▶ [DESCRIPTION OF THE TASK]
Among the entries below, how many lines include "else"? Give the number alone.

· · · · ·

(** ** The HTTP handler *)

(** The parameters [handleRequests] reads from the query string ([get] is [q.Get]). *)
Definition request_params (get : string -> string) : queryParams :=
  let n := Atoi_value (get "limit") in
  let lim := if decide (get "limit" <> "") then
               if (0 <? n) && (n <=? 5000) then n else 500
             else 500 in
  let since := Atoi_value (get "since") in
  mkParams (get "q") since (bool_decide (get "errors" = "1")) lim (0 <? since).

(** [handleRequests]: the records answered, or the error of a 500; [pg] is what Postgres
    answers to a SELECT. *)
Definition handleRequests `{GoUnicode} (get : string -> string) (pg : pg_select -> string + list Record_)
    (b : backend) : res (string + list Record_) :=
  match b with
  | Memory m => records ← mem_query (request_params get) m; Ok (inr records)
  | Postgres => Ok (pg (pg_query (request_params get)))
  end.

Lemma request_params_limit get : 1 <= limit (request_params get) <= 5000.
Proof.
  unfold request_params. cbn. case_decide; [|lia].
  destruct ((0 <? _) && _) eqn:E; [apply andb_true_iff in E|]; lia.
Qed.

(** ** The invariant of the sink *)

(** The records handed to the store, in order, and the same with the time of their insert. *)
Definition handed_records (s : Sink) : list Record_ := concat (i_batch <$> handed s).
Definition stored (s : Sink) : list (string * Record_) :=
  concat ((fun i => pair (e_now (i_env i)) <$> i_batch i) <$> handed s).

Lemma stored_records s : (stored s).*2 = handed_records s.
Proof.
  unfold stored, handed_records. induction (handed s) as [|i l IH]; [done|]. cbn.
  rewrite fmap_app, IH, <- list_fmap_compose. f_equal. apply list_fmap_id.
Qed.

(** The store after the inserts: the memory store never refuses one and holds the last
    records; Postgres refuses those it could not copy. *)
Definition store_ok (b0 : backend) (s : Sink) : Prop :=
  match b0 with
  | Memory m0 => Forall (fun i => i_err i = None) (handed s) /\
      exists m, st s = Memory m /\ cap m = cap m0 /\ mem_ok m (stamped 0 (stored s))
  | Postgres => st s = Postgres /\
      Forall (fun i => i_err i = match e_copied (i_env i) with inl e => Some e | inr _ => None end) (handed s)
  end.

Record sink_ok (b0 : backend) (s : Sink) : Prop := {
  sk_store : store_ok b0 s;
  sk_flow : handed_records s ++ batch s ++ ch s = accepted s;
  sk_stderr : stderr s = insert_line <$> omap i_err (handed s);
  sk_done : pc s = WDone -> batch s = [];
  sk_drain : pc s <> WRun -> stopped s = true;
  sk_stop : stopped s = true -> at_stop s `prefix_of` accepted s;
  sk_exit : pc s = WDone -> at_stop s `prefix_of` handed_records s;
}.

Lemma stamped_app l k : forall n, stamped n (l ++ k) = stamped n l ++ stamped (n + Z.of_nat (length l)) k.
Proof.
  induction l as [|[now r] l IH]; intros n; cbn; [by rewrite Z.add_0_r|].
  rewrite IH. do 3 f_equal. lia.
Qed.

Lemma length_stamped l : forall n, length (stamped n l) = length l.
Proof. induction l as [|[now r] l IH]; intros n; cbn; [done|]. by rewrite IH. Qed.

(** Fewer records than the numbers of an [int64]. *)
Definition sink_bounded (s : Sink) : Prop := Z.of_nat (length (accepted s)) < 2 ^ 63.

Lemma handed_snoc l e b err :
  concat (i_batch <$> (l ++ [mkInsertion e b err])) = concat (i_batch <$> l) ++ b.
Proof. rewrite fmap_app, concat_app. cbn. by rewrite app_nil_r. Qed.

(** One insert keeps what the store stands for. *)
Lemma store_insert_ok b0 e b s inserted err st' (x : Sink) :
  store_ok b0 s -> Z.of_nat (length (handed_records s) + length b) < 2 ^ 63 ->
  store_insert e b (st s) = (inserted, err, st') -> st x = st' -> handed x = handed s ++ [mkInsertion e b err] ->
  store_ok b0 x.
Proof.
  intros Hok Hb Hi Hst Hh. destruct b0 as [m0|]; cbn in *.
  - destruct Hok as (Hf & m & Hm & Hc & Hmem). rewrite Hm in Hi. cbn in Hi.
    pose proof (mem_insert_ok (e_now e) b m _ Hmem) as Hins. rewrite length_stamped in Hins.
    rewrite <- stored_records, length_fmap in Hb. specialize (Hins Hb).
    destruct (mem_insert (e_now e) b m) as [out m']. injection Hi as <- <- <-.
    destruct Hins as (-> & Hok' & Hc'). rewrite Hh. split; [apply Forall_app; by repeat constructor|].
    exists m'. split_and!; [done|congruence|]. unfold stored at 1. rewrite Hh, fmap_app, concat_app. cbn.
    rewrite app_nil_r, stamped_app, Z.add_0_l. done.
  - destruct Hok as [Hs Hf]. rewrite Hs in Hi. cbn in Hi. unfold pg_insert in Hi. rewrite Hst, Hh, Forall_app.
    destruct (e_copied e) as [m|n] eqn:Ec; [|destruct (n =? 0)]; injection Hi as <- <- <-;
      (split; [done|]; split; [done|]); repeat constructor; cbn; by rewrite Ec.
Qed.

· · · · ·

▶ [ANSWER SECTION]
2